** EXERCISE DESCRIPTION **
From the records, return each line that has the word "Some" in it.
[RECORDS PROVIDED — start]
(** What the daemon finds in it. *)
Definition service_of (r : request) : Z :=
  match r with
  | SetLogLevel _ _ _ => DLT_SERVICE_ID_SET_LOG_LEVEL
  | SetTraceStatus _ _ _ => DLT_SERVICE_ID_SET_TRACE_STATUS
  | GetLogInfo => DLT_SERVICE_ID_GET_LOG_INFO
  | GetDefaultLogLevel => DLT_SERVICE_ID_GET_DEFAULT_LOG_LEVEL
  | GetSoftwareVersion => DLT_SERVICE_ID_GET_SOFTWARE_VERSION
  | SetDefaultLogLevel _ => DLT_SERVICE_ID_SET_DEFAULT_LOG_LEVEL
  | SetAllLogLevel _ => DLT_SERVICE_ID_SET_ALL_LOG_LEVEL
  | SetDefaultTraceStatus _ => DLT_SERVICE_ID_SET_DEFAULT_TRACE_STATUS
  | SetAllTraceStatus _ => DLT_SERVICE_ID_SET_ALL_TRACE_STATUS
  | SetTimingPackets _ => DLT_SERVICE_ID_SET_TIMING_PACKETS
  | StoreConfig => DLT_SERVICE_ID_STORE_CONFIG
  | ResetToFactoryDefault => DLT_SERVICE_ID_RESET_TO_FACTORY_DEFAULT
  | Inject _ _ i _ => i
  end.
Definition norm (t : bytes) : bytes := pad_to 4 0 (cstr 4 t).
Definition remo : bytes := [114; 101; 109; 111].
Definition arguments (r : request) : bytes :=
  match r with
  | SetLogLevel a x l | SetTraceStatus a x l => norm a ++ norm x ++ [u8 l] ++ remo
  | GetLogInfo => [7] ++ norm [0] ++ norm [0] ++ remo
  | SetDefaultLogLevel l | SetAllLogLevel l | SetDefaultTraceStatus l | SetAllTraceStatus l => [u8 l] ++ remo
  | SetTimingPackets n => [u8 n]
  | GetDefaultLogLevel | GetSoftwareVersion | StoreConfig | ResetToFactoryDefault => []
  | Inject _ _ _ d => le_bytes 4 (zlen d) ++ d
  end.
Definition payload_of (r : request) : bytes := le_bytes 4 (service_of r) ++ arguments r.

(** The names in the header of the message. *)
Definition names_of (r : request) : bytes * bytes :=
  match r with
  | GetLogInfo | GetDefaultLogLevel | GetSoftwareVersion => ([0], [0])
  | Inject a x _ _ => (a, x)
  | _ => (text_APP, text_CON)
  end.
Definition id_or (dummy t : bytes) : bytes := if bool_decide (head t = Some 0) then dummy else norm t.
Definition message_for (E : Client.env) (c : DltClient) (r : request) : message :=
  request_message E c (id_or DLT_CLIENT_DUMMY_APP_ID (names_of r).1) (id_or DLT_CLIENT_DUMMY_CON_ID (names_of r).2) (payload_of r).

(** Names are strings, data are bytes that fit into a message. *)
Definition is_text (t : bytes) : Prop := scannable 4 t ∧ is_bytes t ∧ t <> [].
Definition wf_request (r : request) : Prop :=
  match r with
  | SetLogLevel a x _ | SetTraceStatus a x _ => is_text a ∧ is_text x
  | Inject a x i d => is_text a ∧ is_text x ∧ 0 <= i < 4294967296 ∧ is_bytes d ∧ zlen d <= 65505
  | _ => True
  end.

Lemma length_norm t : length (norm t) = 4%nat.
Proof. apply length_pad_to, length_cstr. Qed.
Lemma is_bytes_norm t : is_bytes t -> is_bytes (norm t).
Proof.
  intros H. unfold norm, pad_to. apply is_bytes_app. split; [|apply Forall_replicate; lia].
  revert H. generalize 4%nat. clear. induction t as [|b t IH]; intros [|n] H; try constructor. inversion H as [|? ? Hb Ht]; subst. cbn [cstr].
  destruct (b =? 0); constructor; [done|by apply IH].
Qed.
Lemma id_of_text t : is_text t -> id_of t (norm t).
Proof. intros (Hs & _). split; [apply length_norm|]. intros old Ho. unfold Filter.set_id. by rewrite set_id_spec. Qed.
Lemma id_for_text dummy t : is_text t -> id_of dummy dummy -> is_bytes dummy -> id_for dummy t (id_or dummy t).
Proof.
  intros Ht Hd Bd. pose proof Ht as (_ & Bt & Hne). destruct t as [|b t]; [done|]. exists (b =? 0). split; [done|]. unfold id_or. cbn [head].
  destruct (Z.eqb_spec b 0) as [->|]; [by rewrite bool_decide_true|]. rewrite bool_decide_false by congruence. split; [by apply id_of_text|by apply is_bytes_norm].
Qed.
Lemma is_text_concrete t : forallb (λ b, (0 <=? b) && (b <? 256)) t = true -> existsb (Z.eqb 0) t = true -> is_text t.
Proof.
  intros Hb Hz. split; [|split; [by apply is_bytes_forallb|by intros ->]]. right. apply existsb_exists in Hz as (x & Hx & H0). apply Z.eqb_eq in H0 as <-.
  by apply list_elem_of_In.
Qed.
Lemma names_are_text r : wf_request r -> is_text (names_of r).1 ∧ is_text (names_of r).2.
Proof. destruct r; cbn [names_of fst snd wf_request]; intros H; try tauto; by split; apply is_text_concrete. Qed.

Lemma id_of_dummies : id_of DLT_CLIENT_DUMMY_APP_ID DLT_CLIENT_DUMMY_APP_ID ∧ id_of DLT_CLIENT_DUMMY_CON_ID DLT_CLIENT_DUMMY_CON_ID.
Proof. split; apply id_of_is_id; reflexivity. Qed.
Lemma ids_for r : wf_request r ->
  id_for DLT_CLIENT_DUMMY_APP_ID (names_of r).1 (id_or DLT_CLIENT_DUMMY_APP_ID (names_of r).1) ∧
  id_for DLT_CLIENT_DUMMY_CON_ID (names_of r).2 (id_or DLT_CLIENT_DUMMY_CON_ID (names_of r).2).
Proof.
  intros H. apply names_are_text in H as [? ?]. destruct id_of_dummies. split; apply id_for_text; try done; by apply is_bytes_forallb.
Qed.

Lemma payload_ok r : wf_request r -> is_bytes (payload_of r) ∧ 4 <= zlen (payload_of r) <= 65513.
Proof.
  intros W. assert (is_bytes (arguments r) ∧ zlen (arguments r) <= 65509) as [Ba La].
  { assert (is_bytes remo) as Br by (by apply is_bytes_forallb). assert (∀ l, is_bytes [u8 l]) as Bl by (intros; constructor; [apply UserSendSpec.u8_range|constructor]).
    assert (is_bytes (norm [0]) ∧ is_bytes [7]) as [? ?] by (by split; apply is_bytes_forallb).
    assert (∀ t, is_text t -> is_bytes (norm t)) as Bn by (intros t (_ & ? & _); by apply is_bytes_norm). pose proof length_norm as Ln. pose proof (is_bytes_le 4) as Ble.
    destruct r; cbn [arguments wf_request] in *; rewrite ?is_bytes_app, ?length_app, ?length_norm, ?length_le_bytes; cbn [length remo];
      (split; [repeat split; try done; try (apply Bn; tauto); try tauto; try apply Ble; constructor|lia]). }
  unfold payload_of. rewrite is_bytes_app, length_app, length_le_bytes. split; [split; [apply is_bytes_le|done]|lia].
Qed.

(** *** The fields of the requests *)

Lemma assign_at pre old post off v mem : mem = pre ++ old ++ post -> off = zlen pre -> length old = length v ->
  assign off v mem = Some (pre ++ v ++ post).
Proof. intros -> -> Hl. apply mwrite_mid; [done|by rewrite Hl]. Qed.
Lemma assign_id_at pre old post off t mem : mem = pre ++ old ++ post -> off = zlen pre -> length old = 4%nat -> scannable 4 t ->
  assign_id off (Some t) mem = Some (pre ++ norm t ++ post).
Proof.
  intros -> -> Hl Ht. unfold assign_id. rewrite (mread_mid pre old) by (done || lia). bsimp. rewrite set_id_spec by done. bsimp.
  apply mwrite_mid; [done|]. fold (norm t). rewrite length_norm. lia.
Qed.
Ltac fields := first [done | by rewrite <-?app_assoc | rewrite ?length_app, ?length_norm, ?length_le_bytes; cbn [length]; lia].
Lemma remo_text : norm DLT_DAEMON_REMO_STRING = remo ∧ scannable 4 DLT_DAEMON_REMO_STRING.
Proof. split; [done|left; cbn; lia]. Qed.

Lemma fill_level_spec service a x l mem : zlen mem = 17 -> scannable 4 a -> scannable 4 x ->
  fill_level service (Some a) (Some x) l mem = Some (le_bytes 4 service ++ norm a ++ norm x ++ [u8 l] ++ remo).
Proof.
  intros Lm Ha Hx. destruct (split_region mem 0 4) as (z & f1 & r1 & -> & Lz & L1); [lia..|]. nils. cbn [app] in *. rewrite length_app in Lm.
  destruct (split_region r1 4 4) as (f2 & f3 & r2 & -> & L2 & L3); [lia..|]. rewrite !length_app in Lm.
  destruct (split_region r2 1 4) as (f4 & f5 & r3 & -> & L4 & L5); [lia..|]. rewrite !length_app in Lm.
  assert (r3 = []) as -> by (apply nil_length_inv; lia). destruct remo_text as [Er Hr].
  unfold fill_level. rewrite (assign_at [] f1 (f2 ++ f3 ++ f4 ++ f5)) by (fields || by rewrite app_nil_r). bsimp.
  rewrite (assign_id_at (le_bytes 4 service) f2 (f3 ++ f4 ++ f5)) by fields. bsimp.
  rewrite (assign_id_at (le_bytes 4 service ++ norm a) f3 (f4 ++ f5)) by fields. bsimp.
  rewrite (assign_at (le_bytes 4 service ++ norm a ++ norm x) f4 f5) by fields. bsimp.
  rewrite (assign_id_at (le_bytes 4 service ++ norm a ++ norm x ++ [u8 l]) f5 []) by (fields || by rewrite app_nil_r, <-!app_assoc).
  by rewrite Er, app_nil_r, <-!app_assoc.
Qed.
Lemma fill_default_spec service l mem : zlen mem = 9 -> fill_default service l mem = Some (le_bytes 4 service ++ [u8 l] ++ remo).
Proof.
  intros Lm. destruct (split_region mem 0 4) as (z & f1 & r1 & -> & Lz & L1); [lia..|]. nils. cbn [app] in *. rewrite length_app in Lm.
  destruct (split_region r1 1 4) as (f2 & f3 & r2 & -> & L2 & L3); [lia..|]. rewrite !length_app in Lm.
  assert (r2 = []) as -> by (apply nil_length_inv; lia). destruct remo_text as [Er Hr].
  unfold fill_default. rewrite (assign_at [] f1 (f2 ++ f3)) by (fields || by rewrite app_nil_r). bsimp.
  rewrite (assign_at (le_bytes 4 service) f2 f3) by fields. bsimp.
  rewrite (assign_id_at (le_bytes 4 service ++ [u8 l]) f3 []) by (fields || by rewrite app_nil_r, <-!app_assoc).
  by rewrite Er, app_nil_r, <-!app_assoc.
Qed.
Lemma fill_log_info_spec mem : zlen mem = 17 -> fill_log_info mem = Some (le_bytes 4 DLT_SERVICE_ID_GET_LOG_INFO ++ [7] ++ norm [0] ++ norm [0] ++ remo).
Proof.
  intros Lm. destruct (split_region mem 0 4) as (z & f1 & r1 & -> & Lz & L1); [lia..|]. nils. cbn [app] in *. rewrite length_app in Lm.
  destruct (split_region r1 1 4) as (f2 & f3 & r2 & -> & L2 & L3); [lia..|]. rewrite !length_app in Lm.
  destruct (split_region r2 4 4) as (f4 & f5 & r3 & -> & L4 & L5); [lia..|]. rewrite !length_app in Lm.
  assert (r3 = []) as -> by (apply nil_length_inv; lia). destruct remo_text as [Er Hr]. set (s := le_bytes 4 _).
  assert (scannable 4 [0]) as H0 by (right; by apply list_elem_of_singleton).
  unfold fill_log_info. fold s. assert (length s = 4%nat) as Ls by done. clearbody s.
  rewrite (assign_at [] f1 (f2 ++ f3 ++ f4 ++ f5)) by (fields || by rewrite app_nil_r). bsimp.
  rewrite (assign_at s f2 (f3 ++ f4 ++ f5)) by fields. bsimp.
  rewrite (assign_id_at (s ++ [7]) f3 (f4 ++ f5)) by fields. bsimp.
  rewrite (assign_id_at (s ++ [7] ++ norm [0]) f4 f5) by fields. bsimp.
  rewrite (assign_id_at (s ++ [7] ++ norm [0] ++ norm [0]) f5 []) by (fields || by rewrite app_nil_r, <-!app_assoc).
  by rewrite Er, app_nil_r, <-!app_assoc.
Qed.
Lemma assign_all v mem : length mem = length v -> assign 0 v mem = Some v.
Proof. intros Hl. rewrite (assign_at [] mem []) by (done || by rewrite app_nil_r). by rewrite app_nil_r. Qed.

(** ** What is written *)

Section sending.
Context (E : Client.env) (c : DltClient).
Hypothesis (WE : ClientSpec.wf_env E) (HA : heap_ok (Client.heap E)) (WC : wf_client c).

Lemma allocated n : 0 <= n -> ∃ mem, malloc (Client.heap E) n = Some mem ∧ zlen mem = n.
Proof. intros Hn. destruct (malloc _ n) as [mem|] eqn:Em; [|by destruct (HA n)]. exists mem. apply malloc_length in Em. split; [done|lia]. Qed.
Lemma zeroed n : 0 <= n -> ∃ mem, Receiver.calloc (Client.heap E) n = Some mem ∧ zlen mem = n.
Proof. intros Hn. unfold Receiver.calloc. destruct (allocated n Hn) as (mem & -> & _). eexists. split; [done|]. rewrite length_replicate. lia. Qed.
[RECORDS PROVIDED — finish]
[RECORDS PROVIDED — start]
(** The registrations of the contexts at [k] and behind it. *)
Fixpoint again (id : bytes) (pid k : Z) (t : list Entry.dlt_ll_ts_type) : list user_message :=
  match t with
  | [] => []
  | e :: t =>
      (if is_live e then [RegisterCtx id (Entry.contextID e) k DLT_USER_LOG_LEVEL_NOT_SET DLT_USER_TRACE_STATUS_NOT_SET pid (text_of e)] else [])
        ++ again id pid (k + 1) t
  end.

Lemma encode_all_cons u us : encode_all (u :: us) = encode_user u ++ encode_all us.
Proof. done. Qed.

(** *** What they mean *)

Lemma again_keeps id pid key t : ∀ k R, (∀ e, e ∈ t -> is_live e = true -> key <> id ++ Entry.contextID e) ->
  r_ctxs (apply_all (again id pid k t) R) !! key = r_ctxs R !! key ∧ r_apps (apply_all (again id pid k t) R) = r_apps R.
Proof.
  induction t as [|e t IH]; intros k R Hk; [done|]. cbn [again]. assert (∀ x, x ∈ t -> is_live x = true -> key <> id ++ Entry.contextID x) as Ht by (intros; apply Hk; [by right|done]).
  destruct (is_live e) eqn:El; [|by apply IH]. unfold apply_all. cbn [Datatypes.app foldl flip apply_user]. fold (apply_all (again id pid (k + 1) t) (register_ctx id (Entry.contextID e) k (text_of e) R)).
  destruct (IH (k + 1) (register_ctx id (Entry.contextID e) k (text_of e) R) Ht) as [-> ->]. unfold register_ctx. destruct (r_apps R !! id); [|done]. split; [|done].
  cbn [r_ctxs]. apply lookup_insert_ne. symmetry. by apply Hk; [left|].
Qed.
[RECORDS PROVIDED — finish]
** EXERCISE RESULT **
Definition id_or (dummy t : bytes) : bytes := if bool_decide (head t = Some 0) then dummy else norm t.
  assign off v mem = Some (pre ++ v ++ post).
  assign_id off (Some t) mem = Some (pre ++ norm t ++ post).
  fill_level service (Some a) (Some x) l mem = Some (le_bytes 4 service ++ norm a ++ norm x ++ [u8 l] ++ remo).
Lemma fill_default_spec service l mem : zlen mem = 9 -> fill_default service l mem = Some (le_bytes 4 service ++ [u8 l] ++ remo).
Lemma fill_log_info_spec mem : zlen mem = 17 -> fill_log_info mem = Some (le_bytes 4 DLT_SERVICE_ID_GET_LOG_INFO ++ [7] ++ norm [0] ++ norm [0] ++ remo).
Lemma assign_all v mem : length mem = length v -> assign 0 v mem = Some v.
Lemma allocated n : 0 <= n -> ∃ mem, malloc (Client.heap E) n = Some mem ∧ zlen mem = n.
Lemma zeroed n : 0 <= n -> ∃ mem, Receiver.calloc (Client.heap E) n = Some mem ∧ zlen mem = n.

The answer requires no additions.